Eye-Tracking Laboratory, Brain and Consciousness Research Center, Shuang Ho Hospital, Taipei Medical University, New Taipei City, Taiwan; Institute of Cognitive Neuroscience, College of Health Science and Technology, National Central University, Taoyuan City, Taiwan; Department of Physical Activity and Sport Science, Universidad Peruana de Ciencias Aplicadas, Lima, Peru.
Department of Anesthesiology, School of Medicine, College of Medicine, Taipei Medical University, Taipei City, Taiwan; Department of Anesthesiology, Shuang Ho Hospital, Taipei Medical University, New Taipei City, Taiwan.
Neuropsychologia. 2023 Aug 13;187:108626. doi: 10.1016/j.neuropsychologia.2023.108626. Epub 2023 Jun 17.
Microsaccades that occur during periods of fixation are modulated by various cognitive processes and have an impact on visual processing. A network of brain areas is involved in microsaccade generation, including the superior colliculus and frontal eye field (FEF) which are involved in modulating microsaccade rate and direction after the appearance of a visual cue (referred to as microsaccade cueing modulation). Although the neural mechanisms underlying microsaccade cueing modulations have been demonstrated in monkeys, limited research has investigated a causal role of these areas in humans.
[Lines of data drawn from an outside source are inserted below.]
(** X17 (witness). *)
Lemma only_all_approved_can_succeed_witness :
  "VALIDATED" <> "ALL_APPROVED"
  /\ let r := handle_user_signal "p1"
                (mkSignal "VALIDATED" (Some "b1") None)
                (Examples.world_with "Supervisé" "pending_validation" 0) in
     (exists e, fst r = inl e)
     /\ projects (snd r)
        = projects (Examples.world_with "Supervisé" "pending_validation" 0)
     /\ content_blocks (snd r)
        = content_blocks
            (Examples.world_with "Supervisé" "pending_validation" 0)
     /\ celery_queue (snd r)
        = celery_queue
            (Examples.world_with "Supervisé" "pending_validation" 0).
Proof.
  assert (Hty : "VALIDATED" <> "ALL_APPROVED") by discriminate.
  split; [exact Hty|].
  exact (only_all_approved_can_succeed "p1"
           (mkSignal "VALIDATED" (Some "b1") None)
           (Examples.world_with "Supervisé" "pending_validation" 0) Hty).
Defined.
By applying continuous theta-burst transcranial magnetic stimulation (cTBS) over the right FEF and vertex, we investigated the role of human FEF in modulating microsaccade responses after the appearance of a visual target in a visual- and memory-delay saccade task. After target appearance, microsaccade rate was initially suppressed but then increased in both cTBS conditions. More importantly, in the visual-delay task, microsaccades after target appearance were directed to the ipsilateral side more often with FEF, compared to vertex stimulation. Moreover, microsaccades were directed towards the target location, then to the opposite location of the target in both tasks, with larger effects in the visual-, compared to, memory-delay task. This microsaccade direction modulation was delayed after FEF stimulation in the memory-delay task. Overall, some microsaccade cueing modulations were moderately disrupted after FEF cTBS, suggesting a causal role for involvement of the human FEF in microsaccade generation after presentation of salient stimuli.
微扫视是在注视期间发生的,受各种认知过程的调节,对视觉处理有影响。生成微扫视的大脑区域网络包括上丘和额眼区(FEF),它们在视觉线索出现后(称为微扫视线索调制)调节微扫视的速度和方向。虽然在猴子中已经证明了微扫视线索调制的神经机制,但在人类中,对这些区域的因果作用的研究有限。通过在右侧 FEF 和顶点施加连续 theta 爆发经颅磁刺激(cTBS),我们研究了人类 FEF 在视觉和记忆延迟扫视任务中在视觉目标出现后调节微扫视反应的作用。目标出现后,在两种 cTBS 条件下,微扫视率最初受到抑制,但随后增加。更重要的是,在视觉延迟任务中,与顶点刺激相比,FEF 刺激后微扫视更倾向于向同侧。此外,在两种任务中,微扫视都先指向目标位置,然后指向目标的相反位置,在视觉延迟任务中,效果比记忆延迟任务更大。在记忆延迟任务中,FEF 刺激后微扫视方向的这种调制被延迟。总体而言,FEF cTBS 后微扫视线索调制受到中度破坏,这表明人类 FEF 在呈现显著刺激后生成微扫视中存在因果作用。